▶ **What you are asked to do**
Look below and pull out each line with the word "cont".
== Study material
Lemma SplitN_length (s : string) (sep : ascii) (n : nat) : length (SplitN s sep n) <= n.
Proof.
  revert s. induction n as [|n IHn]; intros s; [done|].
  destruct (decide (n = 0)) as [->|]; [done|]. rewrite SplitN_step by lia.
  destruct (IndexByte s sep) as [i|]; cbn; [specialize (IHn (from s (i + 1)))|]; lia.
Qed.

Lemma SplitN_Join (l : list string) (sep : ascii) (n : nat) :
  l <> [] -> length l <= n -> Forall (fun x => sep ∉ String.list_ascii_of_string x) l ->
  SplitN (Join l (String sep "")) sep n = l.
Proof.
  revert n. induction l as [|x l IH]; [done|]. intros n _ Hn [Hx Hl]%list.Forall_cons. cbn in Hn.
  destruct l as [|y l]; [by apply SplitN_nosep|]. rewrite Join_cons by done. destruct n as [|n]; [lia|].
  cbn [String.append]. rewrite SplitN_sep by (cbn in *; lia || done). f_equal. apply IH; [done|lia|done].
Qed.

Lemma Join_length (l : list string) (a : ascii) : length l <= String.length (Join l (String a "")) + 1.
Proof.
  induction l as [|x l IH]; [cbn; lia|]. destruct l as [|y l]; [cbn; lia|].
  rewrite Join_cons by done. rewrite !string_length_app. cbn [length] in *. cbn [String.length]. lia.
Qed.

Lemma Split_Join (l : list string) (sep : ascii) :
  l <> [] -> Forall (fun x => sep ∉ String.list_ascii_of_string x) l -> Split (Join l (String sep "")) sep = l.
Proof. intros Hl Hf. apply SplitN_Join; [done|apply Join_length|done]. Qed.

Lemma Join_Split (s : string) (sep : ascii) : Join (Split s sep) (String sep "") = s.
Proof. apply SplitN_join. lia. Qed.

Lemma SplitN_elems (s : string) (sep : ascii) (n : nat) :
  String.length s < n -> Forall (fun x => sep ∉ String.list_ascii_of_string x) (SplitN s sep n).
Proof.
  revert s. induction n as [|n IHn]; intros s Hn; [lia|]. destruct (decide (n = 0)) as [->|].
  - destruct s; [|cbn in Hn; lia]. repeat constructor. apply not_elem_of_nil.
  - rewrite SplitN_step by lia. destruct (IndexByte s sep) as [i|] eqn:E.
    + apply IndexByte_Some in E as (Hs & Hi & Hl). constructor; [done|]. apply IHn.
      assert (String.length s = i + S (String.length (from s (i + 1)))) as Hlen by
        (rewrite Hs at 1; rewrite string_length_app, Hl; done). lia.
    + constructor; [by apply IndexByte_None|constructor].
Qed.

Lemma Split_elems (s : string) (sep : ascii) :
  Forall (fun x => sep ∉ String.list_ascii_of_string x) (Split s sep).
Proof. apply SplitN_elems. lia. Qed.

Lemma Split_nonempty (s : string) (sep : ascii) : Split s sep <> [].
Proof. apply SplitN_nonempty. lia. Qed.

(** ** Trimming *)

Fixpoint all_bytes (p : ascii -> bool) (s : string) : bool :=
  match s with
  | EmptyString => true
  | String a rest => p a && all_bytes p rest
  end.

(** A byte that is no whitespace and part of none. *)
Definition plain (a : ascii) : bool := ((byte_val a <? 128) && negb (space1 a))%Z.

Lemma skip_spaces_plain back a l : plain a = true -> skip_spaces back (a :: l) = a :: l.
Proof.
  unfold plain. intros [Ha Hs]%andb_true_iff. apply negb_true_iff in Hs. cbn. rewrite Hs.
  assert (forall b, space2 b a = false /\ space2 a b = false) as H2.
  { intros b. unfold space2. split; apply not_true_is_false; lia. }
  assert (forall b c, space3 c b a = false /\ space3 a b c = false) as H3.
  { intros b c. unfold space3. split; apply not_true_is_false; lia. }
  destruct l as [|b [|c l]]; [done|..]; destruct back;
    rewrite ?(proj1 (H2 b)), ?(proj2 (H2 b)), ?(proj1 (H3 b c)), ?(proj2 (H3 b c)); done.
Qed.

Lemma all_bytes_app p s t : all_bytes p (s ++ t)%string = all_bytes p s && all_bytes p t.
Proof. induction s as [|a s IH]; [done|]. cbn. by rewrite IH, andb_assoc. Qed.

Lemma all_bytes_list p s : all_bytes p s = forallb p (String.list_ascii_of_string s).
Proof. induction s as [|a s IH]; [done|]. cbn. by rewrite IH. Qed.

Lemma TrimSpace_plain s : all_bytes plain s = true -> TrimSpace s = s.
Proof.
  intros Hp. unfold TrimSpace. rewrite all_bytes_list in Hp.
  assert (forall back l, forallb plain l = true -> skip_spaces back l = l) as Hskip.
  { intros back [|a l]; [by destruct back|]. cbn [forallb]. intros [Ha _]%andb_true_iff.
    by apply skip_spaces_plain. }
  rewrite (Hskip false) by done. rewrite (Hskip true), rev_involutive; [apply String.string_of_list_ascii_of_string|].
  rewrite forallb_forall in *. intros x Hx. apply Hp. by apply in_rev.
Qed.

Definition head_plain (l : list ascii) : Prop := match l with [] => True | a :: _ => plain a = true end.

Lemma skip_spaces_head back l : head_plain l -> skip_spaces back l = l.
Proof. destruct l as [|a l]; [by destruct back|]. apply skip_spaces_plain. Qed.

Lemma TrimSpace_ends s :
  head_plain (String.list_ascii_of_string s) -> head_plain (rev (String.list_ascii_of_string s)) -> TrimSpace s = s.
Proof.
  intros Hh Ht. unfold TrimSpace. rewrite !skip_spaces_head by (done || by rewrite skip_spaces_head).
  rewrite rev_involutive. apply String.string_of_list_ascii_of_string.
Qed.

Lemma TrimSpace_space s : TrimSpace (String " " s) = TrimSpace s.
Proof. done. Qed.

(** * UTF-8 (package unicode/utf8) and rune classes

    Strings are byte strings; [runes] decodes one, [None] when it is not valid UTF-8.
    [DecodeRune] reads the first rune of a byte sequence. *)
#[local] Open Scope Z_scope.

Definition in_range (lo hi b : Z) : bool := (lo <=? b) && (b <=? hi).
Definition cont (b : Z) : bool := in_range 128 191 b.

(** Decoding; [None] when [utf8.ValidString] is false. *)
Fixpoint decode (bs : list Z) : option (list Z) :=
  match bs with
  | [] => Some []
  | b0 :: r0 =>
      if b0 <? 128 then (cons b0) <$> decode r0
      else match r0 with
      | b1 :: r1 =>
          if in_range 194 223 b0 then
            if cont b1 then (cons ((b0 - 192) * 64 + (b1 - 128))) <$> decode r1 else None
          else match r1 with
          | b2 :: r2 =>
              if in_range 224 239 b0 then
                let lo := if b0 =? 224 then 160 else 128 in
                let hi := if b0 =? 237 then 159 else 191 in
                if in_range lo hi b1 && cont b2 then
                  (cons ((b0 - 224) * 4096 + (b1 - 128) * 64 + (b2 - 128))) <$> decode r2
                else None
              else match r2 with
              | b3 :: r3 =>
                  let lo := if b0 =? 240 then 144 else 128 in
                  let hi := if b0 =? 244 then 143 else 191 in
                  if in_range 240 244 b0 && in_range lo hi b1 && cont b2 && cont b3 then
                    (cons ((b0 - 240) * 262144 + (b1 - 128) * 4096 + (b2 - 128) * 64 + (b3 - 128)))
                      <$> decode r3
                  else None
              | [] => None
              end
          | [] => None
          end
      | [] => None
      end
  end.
====
▶ **Answer section**
Definition cont (b : Z) : bool := in_range 128 191 b.
            if cont b1 then (cons ((b0 - 192) * 64 + (b1 - 128))) <$> decode r1 else None
                if in_range lo hi b1 && cont b2 then
                  if in_range 240 244 b0 && in_range lo hi b1 && cont b2 && cont b3 then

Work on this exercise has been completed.